Ces opérations ont été menées "en réponse à des actions agressives de l'Iran, dont la destruction d'un drone américain MQ-1 qui opérait au-dessus des eaux internationales", a ajouté la même source.

Les Gardiens de la Révolution iraniens, peu après, ont affirmé avoir attaqué une base utilisée par l'armée américaine pour des frappes contre son territoire.

La localisation de cette base n'a pas été précisée dans le communiqué des Gardiens diffusé par les médias d'Etat.

L'armée du Koweït a annoncé de son côté faire face à une attaque de drones et missiles.

Washington et Téhéran s'étaient déjà accusés mutuellement jeudi de violer le cessez-le-feu en vigueur depuis le 8 avril, après des frappes américaines sur le sud de l'Iran suivies d'une attaque contre le Koweït.

Plus de fermeté 

La guerre a été déclenchée le 28 février par une offensive israélo-américaine, alors que Téhéran et Washington avaient repris des négociations sur le nucléaire.
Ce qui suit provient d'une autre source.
(** C1 (the code raises on the domestic branch).  With a non-empty
    [reference_numbers] and both countries equal to "US", the
    construction raises and sends nothing; with a document that was
    written up to that step without error the exception is the
    [TypeError] of the assignment into the list of package blocks. *)
Theorem domestic_reference_numbers_raise (conn : UPSConnection)
  (a : ShipmentArgs) :
  truthy (reference_numbers a) = true ->
  both_US a = OK true ->
  exists e,
    confirm_request conn a = Err e /\
    (forall log, Shipment_init conn a log = (Err e, log)) /\
    (forall r0 r2 r3,
       base_request conn a = OK r0 ->
       add_delivery_confirmation a r0 = OK r0 ->
       add_alternate_addr a r0 = OK r2 ->
       add_location_id a r2 = OK r3 ->
       e = TypeError).
Proof.
  intros Hrefs HUS.
  destruct (confirm_request conn a) as [req|e] eqn:Hreq.
  - exfalso.
    apply confirm_request_inv in Hreq
      as (r0 & r2 & r3 & r4 & r5 & r6 & H0 & _ & _ & H2 & H3 & H4 & _).
    destruct (base_request_packages _ _ _ H0) as (? & pkgs & _ & _ & Hp).
    assert (Hp3 : shipment_entry "Package" r3 = OK (VList pkgs)).
    { rewrite (add_location_id_other _ _ _ "Package" H3); [|congruence..].
      rewrite (add_alternate_addr_other _ _ _ "Package" H2); [done|congruence]. }
    by rewrite (add_reference_numbers_domestic _ _ _ Hrefs HUS Hp3) in H4.
  - exists e. repeat split; [|].
    + intros log. by apply Shipment_init_not_built.
    + intros r0 r2 r3 H0 H1 H2 H3.
      destruct (base_request_packages _ _ _ H0) as (? & pkgs & _ & _ & Hp).
      assert (Hp3 : shipment_entry "Package" r3 = OK (VList pkgs)).
      { rewrite (add_location_id_other _ _ _ "Package" H3); [|congruence..].
        rewrite (add_alternate_addr_other _ _ _ "Package" H2); [done|congruence]. }
      unfold confirm_request in Hreq. rewrite H0 in Hreq.
      cbn [mbind result_bind] in Hreq. rewrite H1 in Hreq.
      cbn [mbind result_bind] in Hreq. rewrite H2 in Hreq.
      cbn [mbind result_bind] in Hreq. rewrite H3 in Hreq.
      cbn [mbind result_bind] in Hreq.
      rewrite (add_reference_numbers_domestic _ _ _ Hrefs HUS Hp3) in Hreq.
      by injection Hreq as <-.
Qed.
Lemma download_batch_accounting_witness :
  exists out s',
    download_batch posix generous whole every_time 0%float 1.5%float
      one_pair 512 overwriting_session = (Returned out, s')
    /\ total out = Z.of_nat (length one_pair)
    /\ out = stats (self (state s'))
    /\ handled out = Z.of_nat (length one_pair)
    /\ duration_seconds out = PrimFloat.sub 1.5%float 0%float
    /\ exists doc,
         summary_file s' = Some doc
         /\ Summary.successes doc
            = Z.of_nat (length (Logger.successes quiet_logger)) + successes out
         /\ Summary.failures doc
            = Z.of_nat (length (Logger.failures quiet_logger)) + failures out
         /\ Summary.total_attempts doc
            = Summary.successes doc + Summary.failures doc.
Proof.
  destruct overwriting_batch_returns as (out & s' & E).
  exists out, s'. split; [exact E|].
  pose proof (download_batch_accounting posix generous whole every_time 0%float
                1.5%float one_pair 512 overwriting_session) as H.
  rewrite E in H. destruct H as (Ht & _ & -> & Hh & _ & Hd & Hdoc).
  repeat split; assumption.
Defined.

Lemma batch_keeps_the_picture_tree_witness :
  exists e',
    fs (state (download_batch posix generous whole every_time 0%float 1.5%float
                 one_pair 512 (session_on tree_with_file)).2) !! grin_cool_png
    = Some e'
    /\ (File [x00] = Dir <-> e' = Dir)
    /\ (true = true -> e' = File [x00]).
Proof.
  exact (batch_keeps_the_picture_tree posix generous whole every_time 0%float
           1.5%float one_pair 512 (session_on tree_with_file) grin_cool_png
           (File [x00]) StorageFacts.tree_with_file_stat).
Defined.
(** Rounding to nearest, ties to even, never goes down as the number goes
    up. *)
Lemma round_raw_mono (N1 N2 : Z) :
  0 <= N1 <= N2 -> round_raw N1 <= round_raw N2.
Proof.
  intros [H1 H12].
  destruct (Z.eq_dec N1 0) as [-> | Hne1].
  { rewrite round_raw_0. destruct (Z.eq_dec N2 0) as [-> | Hne2];
      [rewrite round_raw_0; lia|].
    pose proof (round_raw_bounds N2 ltac:(lia)) as [Blo _].
    assert (0 < 2 ^ (Zdigits2 N2 - 1)); [|lia].
    apply Z.pow_pos_nonneg; [lia|].
    pose proof (Zdigits2_pos N2 ltac:(lia)). lia. }
  assert (0 < N1) as P1 by lia. assert (0 < N2) as P2 by lia.
  pose proof (Zdigits2_le N1 N2 P1 H12) as Hd.
  destruct (Z.eq_dec (Zdigits2 N1) (Zdigits2 N2)) as [Ed | Nd].
  - (* the same binade: the same grid *)
    assert (round_k N1 = round_k N2) as Ek by (unfold round_k; now rewrite Ed).
    pose proof (round_k_pow_pos N2) as Hp.
    unfold round_raw, round_q. rewrite Ek.
    set (k := round_k N2) in *.
    pose proof (Z.div_mod N1 (2 ^ k) ltac:(lia)) as E1.
    pose proof (Z.div_mod N2 (2 ^ k) ltac:(lia)) as E2.
    pose proof (Z.mod_pos_bound N1 (2 ^ k) Hp) as R1.
    pose proof (Z.mod_pos_bound N2 (2 ^ k) Hp) as R2.
    assert (N1 / 2 ^ k <= N2 / 2 ^ k) as Hq
      by (apply Z.div_le_mono; lia).
    set (q1 := N1 / 2 ^ k) in *. set (q2 := N2 / 2 ^ k) in *.
    set (r1 := N1 mod 2 ^ k) in *. set (r2 := N2 mod 2 ^ k) in *.
    destruct (Z.eq_dec q1 q2) as [Eq | Nq].
    + assert (r1 <= r2) as Hr by nia.
      rewrite Eq. unfold round_up_bit.
      destruct (Z.ltb_spec (2 ^ k) (2 * r1)) as [L1 | L1];
        destruct (Z.ltb_spec (2 ^ k) (2 * r2)) as [L2 | L2];
        cbn [orb]; try nia;
        destruct (Z.eqb_spec (2 ^ k) (2 * r1)) as [T1 | T1];
        destruct (Z.eqb_spec (2 ^ k) (2 * r2)) as [T2 | T2];
        cbn [andb]; try nia;
        destruct (Z.odd q2); nia.
    + assert (q1 + 1 <= q2) as Hlt by lia.
      destruct (round_up_bit k q1 r1), (round_up_bit k q2 r2); nia.
  - (* a lower binade *)
    pose proof (round_raw_bounds N1 P1) as [_ B1].
    pose proof (round_raw_bounds N2 P2) as [B2 _].
    assert (2 ^ Zdigits2 N1 <= 2 ^ (Zdigits2 N2 - 1))
      by (apply Z.pow_le_mono_r; lia).
    lia.
Qed.

Lemma round_units_mono (N1 N2 : Z) :
  0 <= N1 <= N2 -> round_units N1 <= round_units N2.
Proof.
  intros H12. unfold round_units.
  pose proof (round_raw_mono N1 N2 H12). lia.
Qed.
(** * PZ Emporium: the shopping cart (cart.js) and the content loader
      (js/data-loader.js), embedded over a small model of the JavaScript
      values, numbers, JSON text and browser storage they run on. *)

From Stdlib Require Import ZArith NArith List String Ascii Bool Lia.
From Stdlib Require Import Floats.SpecFloat.
From stdpp Require Import base option list gmap strings.

Local Open Scope Z_scope.
Set Warnings "-register-all".

(** ** Numbers

    A JavaScript Number is an IEEE 754 binary64 value.  [spec_float] is the
    Standard Library's inductive description of such values; arithmetic on
    it rounds to nearest, ties to even. *)
Module Num.

Definition prec : Z := 53.
Definition emax : Z := 1024.

Definition number : Type := spec_float.

Definition nan : number := S754_nan.
Definition zero : number := S754_zero false.
Definition neg_zero : number := S754_zero true.
Definition infinity (neg : bool) : number := S754_infinity neg.

Definition add (x y : number) : number := SFadd prec emax x y.

Definition is_finite (x : number) : bool :=
  match x with
  | S754_zero _ | S754_finite _ _ _ => true
  | _ => false
  end.

Definition is_negative (x : number) : bool := SFltb x zero.

#[global] Instance number_eq_dec : EqDecision number.
Proof. solve_decision. Defined.
(** X14. When [NODE_ENV] is set before the module loads and loading keeps
    the variables that are already set, the settings file that is loaded
    and the exported accessor use one and the same environment name. *)
Theorem settings_file_matches_namespace dotenv_config cwd
    (process_env : gmap string string) :
  (∀ k v, process_env !! k = Some v →
          loaded_env (load dotenv_config cwd process_env) !! k = Some v) →
  is_Some (process_env !! "NODE_ENV") →
  envFile cwd process_env
  = cwd +:+ "/.env." +:+ env (snd (module_init dotenv_config cwd process_env)).
Proof.
  intros Hkeep [n Hn]. unfold module_init. cbn [snd].
  rewrite (module_exports_same process_env); [reflexivity|].
  rewrite (Hkeep _ _ Hn), Hn. reflexivity.
Qed.

Lemma settings_file_matches_namespace_witness :
  envFile "/app" {[ "NODE_ENV" := "production" ]}
  = "/app" +:+ "/.env."
    +:+ env (snd (module_init
                    (dotenv_from {[ "/app/.env.production" := {[ "NODE_ENV" := "test" ]} ]})
                    "/app" {[ "NODE_ENV" := "production" ]})).
Proof.
  apply (settings_file_matches_namespace
           (dotenv_from {[ "/app/.env.production" := {[ "NODE_ENV" := "test" ]} ]})
           "/app" {[ "NODE_ENV" := "production" ]}).
  - apply dotenv_from_keeps.
  - exists "production". reflexivity.
Defined.

(** X15. When [NODE_ENV] is not set before the module loads and loading
    sets it to a non-empty name, the file that was loaded is the one of
    "development" while the exported accessor namespaces its keys with the
    name that the file brought in. *)
Theorem settings_file_can_rename_namespace dotenv_config cwd
    (process_env : gmap string string) n :
  process_env !! "NODE_ENV" = None →
  loaded_env (load dotenv_config cwd process_env) !! "NODE_ENV" = Some n →
  n ≠ EmptyString →
  envFile cwd process_env = cwd +:+ "/.env.development"
  ∧ env (snd (module_init dotenv_config cwd process_env)) = n
  ∧ ∀ key, envKey (snd (module_init dotenv_config cwd process_env)) key
           = Str.toUpperCase n +:+ "_" +:+ Str.toUpperCase key.
Proof.
  intros Hunset Hset Hn. unfold envFile, module_init. rewrite Hunset.
  assert (env (module_exports (loaded_env (load dotenv_config cwd process_env))) = n) as He.
  { unfold module_exports, constructor. cbn [env or_string]. rewrite Hset.
    destruct n; [congruence|reflexivity]. }
  cbn [snd]. conjs; [reflexivity|exact He|].
  intros key. unfold envKey. rewrite He. reflexivity.
Qed.

Lemma settings_file_can_rename_namespace_witness :
  let dotenv :=
    dotenv_from {[ "/app/.env.development" :=
                     {[ "NODE_ENV" := "production"; "DEVELOPMENT_PORT" := "3000" ]} ]} in
  let started := module_init dotenv "/app" ∅ in
  env (snd started) = "production"
  ∧ getNumber (snd started) (loaded_env (fst started)) "PORT" VNull = ret VNull.
Proof.
  cbv zeta. split.
  - apply (settings_file_can_rename_namespace
             (dotenv_from {[ "/app/.env.development" :=
                               {[ "NODE_ENV" := "production";
                                  "DEVELOPMENT_PORT" := "3000" ]} ]})
             "/app" ∅ "production").
    + reflexivity.
    + vm_compute. reflexivity.
    + discriminate.
  - vm_compute. reflexivity.
Defined.

(** X16. A variable that is already set when the module loads, even to the
    empty string, hides what the settings file says about it: if loading
    keeps the variables that are already set and [NODE_ENV] is among them,
    every operation for that key returns after loading what it would have
    returned without loading. *)
Theorem variables_already_set_win dotenv_config cwd (process_env : gmap string string)
    key separator d options :
  (∀ k v, process_env !! k = Some v →
          loaded_env (load dotenv_config cwd process_env) !! k = Some v) →
  is_Some (process_env !! "NODE_ENV") →
  is_Some (process_env !! envKey (module_exports process_env) key) →
  readings (snd (module_init dotenv_config cwd process_env))
           (loaded_env (fst (module_init dotenv_config cwd process_env)))
           key separator d options
  = readings (module_exports process_env) process_env key separator d options.
Proof.
  intros Hkeep [n Hn] [v Hv]. unfold module_init. cbn [fst snd].
  rewrite (module_exports_same process_env) by (rewrite (Hkeep _ _ Hn), Hn; reflexivity).
  apply readings_found. unfold found. rewrite (Hkeep _ _ Hv), Hv. reflexivity.
Qed.
(** * messy-migrations: the user store, its validation schemas and its routes

    A shallow embedding of [app/models/user.py], [app/schemas/user.py],
    [app/routes/user.py] and [init_db.py].

    Modelling boundary.  The Python code is glue over four libraries; what the
    code observes of each of them is modelled as follows.
    - sqlite3: the [users] table is the list of its rows in rowid order
      together with the AUTOINCREMENT counter that SQLite keeps in
      [sqlite_sequence]; a statement either takes effect or raises and leaves
      the table as it was.  A Python [int] is a mathematical integer, a rowid
      a signed 64-bit one: binding an [int] outside that range raises
      [OverflowError], and AUTOINCREMENT refuses to issue an id past the
      largest one ([OperationalError], database or disk is full).  LIKE reads
      its operands as zero-terminated UTF-8 and refuses a pattern of more
      than 50000 bytes.  Faults of the environment (disk, locking, I/O) do
      not occur in the model.
    - flask-bcrypt over bcrypt 5: [generate_password_hash] refuses the empty
      password and a password of more than 72 bytes with [ValueError]; the
      digest of an accepted password, [bcrypt.hashpw], is a parameter of the
      development, with the salt that [bcrypt.gensalt] draws as an explicit
      argument; [check_password_hash] is a parameter.
    - marshmallow: [Schema.load] for string fields with [required] and
      [validate]; the syntax check of [fields.Email] is a parameter.
    - flask: [request.get_json()] returns the parsed body, a Python value, or
      raises werkzeug's [UnsupportedMediaType] or [BadRequest]; a handler
      returns a body and an [HTTPStatus], or lets an exception escape.
    A Python [str] is a [string] of code points below U+0100: a character is
    an [ascii], and takes one byte in UTF-8 below U+0080 and two from there. *)

From Stdlib Require Import ZArith String Ascii List Bool Lia Floats.PrimFloat.
From stdpp Require Import gmap strings list fin_maps pretty sorting.

Local Open Scope Z_scope.
Local Open Scope string_scope.

(** ** Python values as they come out of [request.get_json()] *)

#[warnings="-register-all"]
Inductive json : Type :=
| JNull
| JBool (b : bool)
| JInt (n : Z)
| JFloat (x : float)
| JStr (s : string)
| JList (l : list json)
| JObject (m : gmap string json).

(** Python truthiness: [not data] is [negb (truthy data)]. *)
Definition truthy (v : json) : bool :=
  match v with
  | JNull => false
  | JBool b => b
  | JInt n => negb (Z.eqb n 0)
  | JFloat x => negb (PrimFloat.eqb x 0%float)
  | JStr s => negb (String.eqb s "")
  | JList l => negb (Nat.eqb (List.length l) 0)
  | JObject m => negb (Nat.eqb (size m) 0)
  end.

(** ** Exceptions and the state of the database *)

(** marshmallow's [ValidationError]; [sqlite3.IntegrityError] and
    [sqlite3.OperationalError]; Python's [KeyError], [ValueError] and
    [OverflowError]; werkzeug's [UnsupportedMediaType] (415) and
    [BadRequest] (400). *)
Inductive exn : Type :=
| ValidationError (messages : gmap string (list string))
| IntegrityError
| OperationalError (msg : string)
| KeyError (key : string)
| ValueError (msg : string)
| OverflowError
| UnsupportedMediaType
| BadRequest.

(** [sqlite3.IntegrityError] and [sqlite3.OperationalError] are subclasses of
    [sqlite3.Error]; the other exceptions are not. *)
Definition is_sqlite3_Error (e : exn) : bool :=
  match e with
  | IntegrityError | OperationalError _ => true
  | _ => false
  end.

Inductive outcome (A : Type) : Type :=
| Return (a : A)
| Raise (e : exn).
Arguments Return {A} a.
Arguments Raise {A} e.

(** One row of
    [users(id INTEGER PRIMARY KEY AUTOINCREMENT, name TEXT NOT NULL,
           email TEXT NOT NULL UNIQUE, password TEXT NOT NULL)]. *)
Record Row : Type := mkRow {
  row_id : Z;
  row_name : string;
  row_email : string;
  row_password : string
}.

(** The table and the [sqlite_sequence] entry of [users]: the largest rowid
    the table has ever held. *)
Record DB : Type := mkDB {
  rows : list Row;
  seq : Z
}.

(** [DROP TABLE IF EXISTS users] followed by [CREATE TABLE]. *)
Definition empty_db : DB := mkDB [] 0.

(** Code that reads and writes the database and may raise. *)
Definition M (A : Type) : Type := DB -> DB * outcome A.

Definition ret {A} (a : A) : M A := fun db => (db, Return a).
Definition raise {A} (e : exn) : M A := fun db => (db, Raise e).
Definition bind {A B} (c : M A) (k : A -> M B) : M B :=
  fun db =>
    match c db with
    | (db', Return a) => k a db'
    | (db', Raise e) => (db', Raise e)
    end.
Definition lift {A} (o : outcome A) : M A := fun db => (db, o).

(** [try: c  except ...: h]: [h e = None] when no clause matches [e]. *)
Definition try_except {A} (c : M A) (h : exn -> option (M A)) : M A :=
  fun db =>
    match c db with
    | (db', Return a) => (db', Return a)
    | (db', Raise e) =>
        match h e with
        | Some handler => handler db'
        | None => (db', Raise e)
        end
    end.

Declare Scope py_scope.
Delimit Scope py_scope with py.
Notation "x <- c ;; k" := (bind c (fun x => k))
  (at level 100, c at next level, right associativity) : py_scope.

(** ** Integers and strings as SQLite sees them *)

Definition min_int64 : Z := -9223372036854775808.
Definition max_int64 : Z := 9223372036854775807.

(** A Python [int] that the sqlite3 module can bind as a parameter. *)
Definition fits_int64 (n : Z) : bool :=
  (Z.leb min_int64 n && Z.leb n max_int64)%bool.

(** The number of bytes of the string in UTF-8. *)
Fixpoint utf8_len (s : string) : Z :=
  match s with
  | EmptyString => 0
  | String c s' => (if Nat.ltb (nat_of_ascii c) 128 then 1 else 2) + utf8_len s'
  end.

Definition is_nul (c : ascii) : bool := Ascii.eqb c "000".

(** The string as C code reads it: up to its first NUL character. *)
Fixpoint c_str (s : string) : string :=
  match s with
  | EmptyString => EmptyString
  | String c s' => if is_nul c then EmptyString else String c (c_str s')
  end.

(** ** SQLite: LIKE *)

Definition SQLITE_MAX_LIKE_PATTERN_LENGTH : Z := 50000.

(** The case folding of LIKE: the 26 ASCII letters only. *)
Definition sqlite3Tolower (c : ascii) : ascii :=
  let n := nat_of_ascii c in
  if (Nat.leb 65 n && Nat.leb n 90)%bool then ascii_of_nat (n + 32) else c.

Definition nocase_eqb (c d : ascii) : bool :=
  Ascii.eqb (sqlite3Tolower c) (sqlite3Tolower d).

Definition is_percent (c : ascii) : bool := Ascii.eqb c "%".
Definition is_underscore (c : ascii) : bool := Ascii.eqb c "_".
Le conflit, qui a fait des milliers de morts, ébranle l'économie mondiale en faisant grimper les prix du pétrole.

Alors que les deux pays semblaient ces derniers jours se rapprocher d'un accord, le New York Times a rapporté samedi, sans plus de détails, que le président américain avait durci sa proposition et envoyé une nouvelle version d'un possible protocole d'accord à Téhéran.

Selon le site américain Axios, M. Trump, dont la priorité déclarée est de mettre fin au programme nucléaire iranien et de rétablir le trafic maritime dans le détroit d'Ormuz, souhaite plus de fermeté des négociateurs de Washington.

La chaîne CBS a rapporté dimanche soir que la nouvelle proposition américaine prévoit une prolongation du cessez-le-feu de 60 jours avec des clauses prévoyant la réouverture d'Ormuz et un cadre pour une reprise des négociations sur le nucléaire.

"Nous n'approuverons aucun accord tant que nous n'aurons pas la certitude que les droits du peuple iranien ont été pleinement garantis", a averti dimanche le principal négociateur iranien, le président du Parlement Mohammad Bagher Ghalibaf.

L'Iran, qui revendique son droit à mener un programme nucléaire civil, a toujours démenti vouloir se doter de l'arme atomique, malgré les soupçons en ce sens des Etats-Unis et de nombreux pays.

Il souhaite aborder ce dossier dans un second temps en cas d'accord avec Washington et exige une levée immédiate des sanctions le frappant.

Site stratégique 

Donald Trump a insisté dimanche sur Truth Social que le projet d'accord "stipule très clairement que l'Iran n'aura pas d'arme nucléaire", et ce "en des termes très fermes".

Téhéran insiste aussi pour que tout accord inclue la fin des hostilités au Liban, où Israël veut "éliminer" le Hezbollah pro-iranien.

Mais sur ce front, l'armée israélienne continue à avancer dans le sud du pays où elle a mené de nouvelles frappes, et le Hezbollah poursuit ses attaques notamment dans le nord israélien, malgré la trêve en vigueur depuis le 17 avril, mais non respectée.

L'armée israélienne s'est emparée dimanche de la forteresse médiévale de Beaufort, un site stratégique où elle avait établi une base pendant les deux décennies de l'occupation israélienne, achevée en 2000.

Pour les Etats-Unis, c'est au Hezbollah de cesser les tirs en premier, en contrepartie de quoi Israël "s'abstiendrait de toute escalade à Beyrouth", selon un plan rapporté par un responsable américain à la suite d'entretiens menés dimanche par le chef de la diplomatie Marco Rubio avec le président libanais Joseph Aoun et le Premier ministre israélien Benjamin Netanyahu.

La France a demandé une réunion d'urgence au Conseil de sécurité, qui se tiendra lundi, selon des sources diplomatiques à l'AFP.